» **TRY IT**: Using the records below, write out again exactly the lines that begin at the line containing "Definition with_cq (q" and end at the line containing "threads := threads", and no other lines.

*** Opening INFORMATION GIVEN ***

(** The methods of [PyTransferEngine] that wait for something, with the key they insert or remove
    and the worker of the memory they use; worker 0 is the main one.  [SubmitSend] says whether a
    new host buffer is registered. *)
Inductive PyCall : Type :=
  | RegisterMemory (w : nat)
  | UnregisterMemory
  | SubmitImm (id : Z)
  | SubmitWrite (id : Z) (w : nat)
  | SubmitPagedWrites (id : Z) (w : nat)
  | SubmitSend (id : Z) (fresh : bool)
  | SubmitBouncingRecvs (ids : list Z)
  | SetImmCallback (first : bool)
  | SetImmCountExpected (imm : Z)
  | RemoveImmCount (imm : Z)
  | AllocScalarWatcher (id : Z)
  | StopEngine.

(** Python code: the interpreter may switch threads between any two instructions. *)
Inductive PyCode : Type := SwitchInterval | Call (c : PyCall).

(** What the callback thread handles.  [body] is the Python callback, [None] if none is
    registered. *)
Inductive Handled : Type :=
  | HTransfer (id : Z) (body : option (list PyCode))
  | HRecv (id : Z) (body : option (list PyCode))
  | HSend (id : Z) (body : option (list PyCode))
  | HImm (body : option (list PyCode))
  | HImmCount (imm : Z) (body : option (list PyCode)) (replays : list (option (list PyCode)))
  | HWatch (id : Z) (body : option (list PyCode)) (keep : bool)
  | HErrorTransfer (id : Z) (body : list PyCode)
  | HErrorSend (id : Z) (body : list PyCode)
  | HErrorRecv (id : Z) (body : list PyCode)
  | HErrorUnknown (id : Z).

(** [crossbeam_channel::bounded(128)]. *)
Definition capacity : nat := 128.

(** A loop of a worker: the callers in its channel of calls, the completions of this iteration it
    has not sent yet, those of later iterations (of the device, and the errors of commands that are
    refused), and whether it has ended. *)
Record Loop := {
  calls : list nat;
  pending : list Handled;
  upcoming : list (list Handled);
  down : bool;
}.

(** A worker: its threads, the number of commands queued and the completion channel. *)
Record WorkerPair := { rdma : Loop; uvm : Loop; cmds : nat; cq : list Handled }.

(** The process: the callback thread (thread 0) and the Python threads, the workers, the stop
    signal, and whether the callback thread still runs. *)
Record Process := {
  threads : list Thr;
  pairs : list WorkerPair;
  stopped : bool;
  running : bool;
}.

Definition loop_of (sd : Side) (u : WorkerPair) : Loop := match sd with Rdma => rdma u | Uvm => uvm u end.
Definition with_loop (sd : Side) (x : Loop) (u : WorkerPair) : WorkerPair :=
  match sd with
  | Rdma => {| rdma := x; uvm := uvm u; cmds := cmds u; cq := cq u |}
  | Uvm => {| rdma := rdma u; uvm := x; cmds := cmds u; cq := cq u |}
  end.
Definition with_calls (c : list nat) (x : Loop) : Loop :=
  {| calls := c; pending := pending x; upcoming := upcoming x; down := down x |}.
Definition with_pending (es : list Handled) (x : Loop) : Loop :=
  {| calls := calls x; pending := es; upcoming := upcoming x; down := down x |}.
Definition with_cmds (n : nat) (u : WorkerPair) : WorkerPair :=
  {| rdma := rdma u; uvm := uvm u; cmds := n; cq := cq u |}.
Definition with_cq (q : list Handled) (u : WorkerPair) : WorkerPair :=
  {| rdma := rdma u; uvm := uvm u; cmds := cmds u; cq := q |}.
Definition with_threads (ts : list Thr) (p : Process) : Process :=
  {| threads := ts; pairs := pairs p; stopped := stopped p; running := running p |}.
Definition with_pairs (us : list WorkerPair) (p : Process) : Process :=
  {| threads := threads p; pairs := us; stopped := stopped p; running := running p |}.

*** Closing INFORMATION GIVEN ***
*** Opening INFORMATION GIVEN ***

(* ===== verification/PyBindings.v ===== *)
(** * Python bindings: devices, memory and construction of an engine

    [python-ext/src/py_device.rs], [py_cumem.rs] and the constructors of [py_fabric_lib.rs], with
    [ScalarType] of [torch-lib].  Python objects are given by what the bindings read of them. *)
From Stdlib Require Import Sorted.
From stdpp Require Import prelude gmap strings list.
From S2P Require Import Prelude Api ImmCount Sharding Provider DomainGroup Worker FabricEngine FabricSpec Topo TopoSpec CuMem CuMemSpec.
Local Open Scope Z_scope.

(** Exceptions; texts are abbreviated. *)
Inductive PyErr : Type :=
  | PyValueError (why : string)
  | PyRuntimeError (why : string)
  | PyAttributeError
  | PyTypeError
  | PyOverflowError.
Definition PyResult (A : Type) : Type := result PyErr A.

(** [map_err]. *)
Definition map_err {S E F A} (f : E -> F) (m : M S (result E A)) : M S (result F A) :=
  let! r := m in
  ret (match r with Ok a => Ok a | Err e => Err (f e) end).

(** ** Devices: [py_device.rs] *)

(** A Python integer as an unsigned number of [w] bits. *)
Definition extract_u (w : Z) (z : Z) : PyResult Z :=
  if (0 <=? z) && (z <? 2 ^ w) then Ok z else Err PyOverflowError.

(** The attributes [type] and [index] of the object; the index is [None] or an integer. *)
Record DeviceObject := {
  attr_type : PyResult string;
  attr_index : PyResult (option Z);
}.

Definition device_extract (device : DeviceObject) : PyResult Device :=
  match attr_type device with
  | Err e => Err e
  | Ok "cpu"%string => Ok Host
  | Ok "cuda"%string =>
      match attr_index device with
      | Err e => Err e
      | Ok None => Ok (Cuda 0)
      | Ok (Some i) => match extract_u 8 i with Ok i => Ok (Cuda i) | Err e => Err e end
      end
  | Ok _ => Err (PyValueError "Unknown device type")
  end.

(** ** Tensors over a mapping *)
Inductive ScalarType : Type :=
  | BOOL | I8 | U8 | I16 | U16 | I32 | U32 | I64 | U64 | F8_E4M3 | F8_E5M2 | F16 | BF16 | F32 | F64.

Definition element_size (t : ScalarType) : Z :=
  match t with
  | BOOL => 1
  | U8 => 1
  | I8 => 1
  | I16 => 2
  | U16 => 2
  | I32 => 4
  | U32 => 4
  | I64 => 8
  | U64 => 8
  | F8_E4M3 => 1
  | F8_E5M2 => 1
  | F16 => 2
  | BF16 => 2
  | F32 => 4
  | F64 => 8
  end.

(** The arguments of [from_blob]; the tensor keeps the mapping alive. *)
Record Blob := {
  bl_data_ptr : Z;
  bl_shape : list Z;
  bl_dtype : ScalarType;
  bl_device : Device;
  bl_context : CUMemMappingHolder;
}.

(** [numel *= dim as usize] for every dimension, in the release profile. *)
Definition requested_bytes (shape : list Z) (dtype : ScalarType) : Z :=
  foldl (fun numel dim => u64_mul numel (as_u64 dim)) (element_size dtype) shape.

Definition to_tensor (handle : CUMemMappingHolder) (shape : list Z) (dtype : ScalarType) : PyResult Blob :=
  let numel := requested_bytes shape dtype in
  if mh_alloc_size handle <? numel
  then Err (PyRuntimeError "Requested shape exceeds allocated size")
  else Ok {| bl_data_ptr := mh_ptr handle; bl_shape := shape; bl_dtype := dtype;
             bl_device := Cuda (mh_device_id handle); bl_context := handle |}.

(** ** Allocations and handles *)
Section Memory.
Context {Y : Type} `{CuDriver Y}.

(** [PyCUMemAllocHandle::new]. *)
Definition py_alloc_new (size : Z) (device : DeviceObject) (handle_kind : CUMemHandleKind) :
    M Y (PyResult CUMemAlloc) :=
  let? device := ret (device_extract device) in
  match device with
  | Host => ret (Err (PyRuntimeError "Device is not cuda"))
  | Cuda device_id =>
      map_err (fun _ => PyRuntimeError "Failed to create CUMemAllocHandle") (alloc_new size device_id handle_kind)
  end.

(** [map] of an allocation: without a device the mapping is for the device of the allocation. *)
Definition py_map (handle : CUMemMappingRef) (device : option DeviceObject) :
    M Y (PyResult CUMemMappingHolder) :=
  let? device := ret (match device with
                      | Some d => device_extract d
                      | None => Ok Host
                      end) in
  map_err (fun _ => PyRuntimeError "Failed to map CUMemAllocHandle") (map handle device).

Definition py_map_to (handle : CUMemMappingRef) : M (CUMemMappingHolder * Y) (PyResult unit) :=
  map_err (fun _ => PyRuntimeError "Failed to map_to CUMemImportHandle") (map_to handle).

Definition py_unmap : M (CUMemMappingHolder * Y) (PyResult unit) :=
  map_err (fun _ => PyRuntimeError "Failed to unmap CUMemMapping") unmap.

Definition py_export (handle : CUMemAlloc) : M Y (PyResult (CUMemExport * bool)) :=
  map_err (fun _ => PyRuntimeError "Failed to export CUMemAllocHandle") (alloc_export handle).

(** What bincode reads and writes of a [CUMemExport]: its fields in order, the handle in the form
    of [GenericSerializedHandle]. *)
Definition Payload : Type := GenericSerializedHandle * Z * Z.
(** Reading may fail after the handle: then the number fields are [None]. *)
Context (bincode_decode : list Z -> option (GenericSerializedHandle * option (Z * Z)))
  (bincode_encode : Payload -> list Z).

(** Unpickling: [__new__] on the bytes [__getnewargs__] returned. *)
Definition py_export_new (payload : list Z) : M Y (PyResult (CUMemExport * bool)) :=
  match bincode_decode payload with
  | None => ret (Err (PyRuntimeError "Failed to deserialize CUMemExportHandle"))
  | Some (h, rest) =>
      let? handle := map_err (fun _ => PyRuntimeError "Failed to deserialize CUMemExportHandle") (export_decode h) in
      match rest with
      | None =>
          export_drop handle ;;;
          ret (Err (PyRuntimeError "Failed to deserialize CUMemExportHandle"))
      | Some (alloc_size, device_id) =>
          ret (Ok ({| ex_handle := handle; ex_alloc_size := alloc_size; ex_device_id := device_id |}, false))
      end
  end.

*** Closing INFORMATION GIVEN ***
*** Opening INFORMATION GIVEN ***

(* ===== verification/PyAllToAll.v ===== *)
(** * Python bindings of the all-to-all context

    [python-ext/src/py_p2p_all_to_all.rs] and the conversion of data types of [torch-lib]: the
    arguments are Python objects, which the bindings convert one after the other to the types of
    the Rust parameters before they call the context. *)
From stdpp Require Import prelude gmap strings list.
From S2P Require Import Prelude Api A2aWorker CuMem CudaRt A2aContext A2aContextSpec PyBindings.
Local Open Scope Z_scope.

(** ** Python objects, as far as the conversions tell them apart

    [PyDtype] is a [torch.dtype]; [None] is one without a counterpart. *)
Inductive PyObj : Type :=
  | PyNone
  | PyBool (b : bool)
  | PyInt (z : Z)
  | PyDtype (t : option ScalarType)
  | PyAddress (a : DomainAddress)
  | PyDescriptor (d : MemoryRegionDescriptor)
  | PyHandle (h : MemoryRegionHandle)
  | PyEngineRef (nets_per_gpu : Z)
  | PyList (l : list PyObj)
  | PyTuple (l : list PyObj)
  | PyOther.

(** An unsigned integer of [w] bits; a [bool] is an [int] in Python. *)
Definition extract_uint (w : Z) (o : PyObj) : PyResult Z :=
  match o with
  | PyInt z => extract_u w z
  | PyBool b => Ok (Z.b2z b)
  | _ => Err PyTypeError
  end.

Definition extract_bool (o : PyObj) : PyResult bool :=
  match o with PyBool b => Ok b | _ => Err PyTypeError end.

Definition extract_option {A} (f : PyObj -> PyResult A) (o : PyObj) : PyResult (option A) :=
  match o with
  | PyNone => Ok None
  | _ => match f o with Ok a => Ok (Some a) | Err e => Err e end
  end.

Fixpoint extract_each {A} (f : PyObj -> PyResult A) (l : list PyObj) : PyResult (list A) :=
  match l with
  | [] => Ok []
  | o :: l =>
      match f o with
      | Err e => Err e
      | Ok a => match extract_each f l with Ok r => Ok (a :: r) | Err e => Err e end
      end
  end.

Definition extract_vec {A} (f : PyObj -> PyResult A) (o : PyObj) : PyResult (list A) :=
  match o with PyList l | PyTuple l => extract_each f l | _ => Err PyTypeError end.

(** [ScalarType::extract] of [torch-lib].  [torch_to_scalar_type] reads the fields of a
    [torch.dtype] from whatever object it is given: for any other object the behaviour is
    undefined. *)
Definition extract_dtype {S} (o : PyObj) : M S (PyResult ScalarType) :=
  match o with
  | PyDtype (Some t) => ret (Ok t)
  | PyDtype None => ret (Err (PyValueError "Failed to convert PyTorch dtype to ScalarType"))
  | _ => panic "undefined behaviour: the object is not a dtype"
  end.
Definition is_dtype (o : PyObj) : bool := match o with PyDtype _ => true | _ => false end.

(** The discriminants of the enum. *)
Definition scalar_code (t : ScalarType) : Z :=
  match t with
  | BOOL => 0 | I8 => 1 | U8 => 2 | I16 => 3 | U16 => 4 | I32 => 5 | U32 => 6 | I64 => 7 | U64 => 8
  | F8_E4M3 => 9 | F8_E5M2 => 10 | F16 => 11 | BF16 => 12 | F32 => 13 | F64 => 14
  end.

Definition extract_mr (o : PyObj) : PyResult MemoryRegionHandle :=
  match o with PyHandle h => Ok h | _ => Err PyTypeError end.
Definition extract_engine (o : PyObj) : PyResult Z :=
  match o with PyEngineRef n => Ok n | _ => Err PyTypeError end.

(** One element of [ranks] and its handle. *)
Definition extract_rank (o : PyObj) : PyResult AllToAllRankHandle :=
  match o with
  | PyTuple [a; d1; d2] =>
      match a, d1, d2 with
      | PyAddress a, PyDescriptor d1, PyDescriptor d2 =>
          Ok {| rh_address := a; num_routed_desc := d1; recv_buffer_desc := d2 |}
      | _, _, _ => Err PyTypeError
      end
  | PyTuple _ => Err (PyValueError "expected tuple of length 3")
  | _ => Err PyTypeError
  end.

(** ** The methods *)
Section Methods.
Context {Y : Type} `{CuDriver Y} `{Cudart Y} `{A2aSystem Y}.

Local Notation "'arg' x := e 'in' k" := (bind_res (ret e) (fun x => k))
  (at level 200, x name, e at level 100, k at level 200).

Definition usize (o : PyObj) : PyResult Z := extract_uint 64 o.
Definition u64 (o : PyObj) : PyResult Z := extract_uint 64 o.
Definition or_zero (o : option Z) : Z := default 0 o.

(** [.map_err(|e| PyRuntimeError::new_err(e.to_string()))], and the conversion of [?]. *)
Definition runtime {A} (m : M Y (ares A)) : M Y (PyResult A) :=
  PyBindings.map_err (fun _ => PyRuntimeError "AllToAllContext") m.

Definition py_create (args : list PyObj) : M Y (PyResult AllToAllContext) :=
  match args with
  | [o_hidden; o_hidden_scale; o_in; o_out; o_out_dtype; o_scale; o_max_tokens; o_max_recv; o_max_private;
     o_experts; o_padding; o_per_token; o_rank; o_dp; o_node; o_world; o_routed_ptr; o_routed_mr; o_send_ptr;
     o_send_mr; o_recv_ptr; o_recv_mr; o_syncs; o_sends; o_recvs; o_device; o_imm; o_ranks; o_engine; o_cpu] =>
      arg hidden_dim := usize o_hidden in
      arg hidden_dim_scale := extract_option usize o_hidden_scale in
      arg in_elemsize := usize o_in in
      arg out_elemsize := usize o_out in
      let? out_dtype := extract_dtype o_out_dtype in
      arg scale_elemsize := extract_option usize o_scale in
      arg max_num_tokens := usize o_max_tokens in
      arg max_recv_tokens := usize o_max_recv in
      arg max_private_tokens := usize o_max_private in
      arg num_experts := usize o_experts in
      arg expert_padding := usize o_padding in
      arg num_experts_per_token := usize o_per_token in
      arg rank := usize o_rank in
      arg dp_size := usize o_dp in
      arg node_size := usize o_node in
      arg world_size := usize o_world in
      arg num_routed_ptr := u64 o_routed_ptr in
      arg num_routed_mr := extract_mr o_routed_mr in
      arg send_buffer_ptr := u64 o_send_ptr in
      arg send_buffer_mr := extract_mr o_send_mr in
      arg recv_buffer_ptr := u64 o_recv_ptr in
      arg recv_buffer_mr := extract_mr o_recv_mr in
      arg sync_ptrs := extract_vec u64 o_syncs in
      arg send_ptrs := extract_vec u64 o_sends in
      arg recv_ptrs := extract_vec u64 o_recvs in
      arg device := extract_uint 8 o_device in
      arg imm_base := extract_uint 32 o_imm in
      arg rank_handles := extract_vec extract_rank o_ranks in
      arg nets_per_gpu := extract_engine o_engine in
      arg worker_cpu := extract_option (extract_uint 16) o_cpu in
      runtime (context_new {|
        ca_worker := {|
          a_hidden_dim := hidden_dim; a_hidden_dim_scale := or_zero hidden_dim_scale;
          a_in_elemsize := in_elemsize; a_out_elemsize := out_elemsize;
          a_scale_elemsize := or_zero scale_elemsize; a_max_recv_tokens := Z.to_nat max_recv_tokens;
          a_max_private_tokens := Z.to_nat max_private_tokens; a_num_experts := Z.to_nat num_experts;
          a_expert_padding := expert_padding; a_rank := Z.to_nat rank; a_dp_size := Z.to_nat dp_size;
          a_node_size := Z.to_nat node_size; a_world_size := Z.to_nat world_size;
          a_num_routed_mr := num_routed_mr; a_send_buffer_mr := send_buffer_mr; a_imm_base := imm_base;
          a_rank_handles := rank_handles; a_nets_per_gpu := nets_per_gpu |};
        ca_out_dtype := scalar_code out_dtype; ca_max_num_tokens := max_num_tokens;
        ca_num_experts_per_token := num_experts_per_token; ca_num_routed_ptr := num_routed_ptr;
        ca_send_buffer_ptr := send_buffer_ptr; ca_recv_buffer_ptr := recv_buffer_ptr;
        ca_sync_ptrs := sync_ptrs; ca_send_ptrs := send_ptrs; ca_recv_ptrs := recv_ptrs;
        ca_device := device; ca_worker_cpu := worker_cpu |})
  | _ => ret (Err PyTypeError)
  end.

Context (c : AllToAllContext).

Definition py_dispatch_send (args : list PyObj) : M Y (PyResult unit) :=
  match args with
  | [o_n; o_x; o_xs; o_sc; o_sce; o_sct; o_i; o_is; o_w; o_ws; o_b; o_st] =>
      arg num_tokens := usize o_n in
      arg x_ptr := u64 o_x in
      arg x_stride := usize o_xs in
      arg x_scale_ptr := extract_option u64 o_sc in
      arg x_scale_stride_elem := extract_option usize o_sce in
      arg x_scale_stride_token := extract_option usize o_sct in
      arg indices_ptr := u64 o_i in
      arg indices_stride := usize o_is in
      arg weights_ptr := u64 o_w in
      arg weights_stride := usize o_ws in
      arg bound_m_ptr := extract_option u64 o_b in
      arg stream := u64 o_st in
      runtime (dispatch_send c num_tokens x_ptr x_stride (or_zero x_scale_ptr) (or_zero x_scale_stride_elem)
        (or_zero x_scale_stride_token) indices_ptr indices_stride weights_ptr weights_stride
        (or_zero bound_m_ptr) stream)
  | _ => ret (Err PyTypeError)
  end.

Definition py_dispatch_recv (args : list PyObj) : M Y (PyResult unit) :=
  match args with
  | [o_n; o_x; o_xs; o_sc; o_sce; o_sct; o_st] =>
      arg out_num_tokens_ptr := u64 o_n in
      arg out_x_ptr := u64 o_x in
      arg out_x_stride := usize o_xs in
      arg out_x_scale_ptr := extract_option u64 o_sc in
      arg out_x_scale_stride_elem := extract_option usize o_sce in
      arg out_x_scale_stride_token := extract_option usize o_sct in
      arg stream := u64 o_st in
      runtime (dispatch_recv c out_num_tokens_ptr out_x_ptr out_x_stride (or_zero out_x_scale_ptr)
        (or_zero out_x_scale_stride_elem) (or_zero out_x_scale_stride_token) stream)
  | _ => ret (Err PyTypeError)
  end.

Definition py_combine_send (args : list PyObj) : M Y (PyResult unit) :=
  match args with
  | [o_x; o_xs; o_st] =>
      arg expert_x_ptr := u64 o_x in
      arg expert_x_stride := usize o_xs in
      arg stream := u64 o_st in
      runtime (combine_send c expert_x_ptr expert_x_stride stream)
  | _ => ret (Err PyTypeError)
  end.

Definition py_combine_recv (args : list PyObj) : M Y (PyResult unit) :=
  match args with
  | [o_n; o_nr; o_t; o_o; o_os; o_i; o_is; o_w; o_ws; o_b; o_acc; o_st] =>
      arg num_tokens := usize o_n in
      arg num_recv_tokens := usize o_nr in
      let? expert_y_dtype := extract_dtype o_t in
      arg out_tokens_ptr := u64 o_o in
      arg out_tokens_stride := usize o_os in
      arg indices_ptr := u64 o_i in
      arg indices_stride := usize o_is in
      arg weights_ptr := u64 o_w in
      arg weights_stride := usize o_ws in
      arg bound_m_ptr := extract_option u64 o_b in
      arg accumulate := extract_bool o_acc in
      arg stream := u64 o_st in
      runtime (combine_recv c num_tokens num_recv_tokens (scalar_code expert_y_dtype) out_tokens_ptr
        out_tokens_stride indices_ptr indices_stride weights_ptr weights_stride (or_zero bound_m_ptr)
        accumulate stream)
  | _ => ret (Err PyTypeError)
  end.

*** Closing INFORMATION GIVEN ***

» **FINISHED EXERCISE**:
Definition with_cq (q : list Handled) (u : WorkerPair) : WorkerPair :=
  {| rdma := rdma u; uvm := uvm u; cmds := cmds u; cq := q |}.
Definition with_threads (ts : list Thr) (p : Process) : Process :=
  {| threads := ts; pairs := pairs p; stopped := stopped p; running := running p |}.
Definition with_pairs (us : list WorkerPair) (p : Process) : Process :=
  {| threads := threads p; pairs := us; stopped := stopped p; running := running p |}.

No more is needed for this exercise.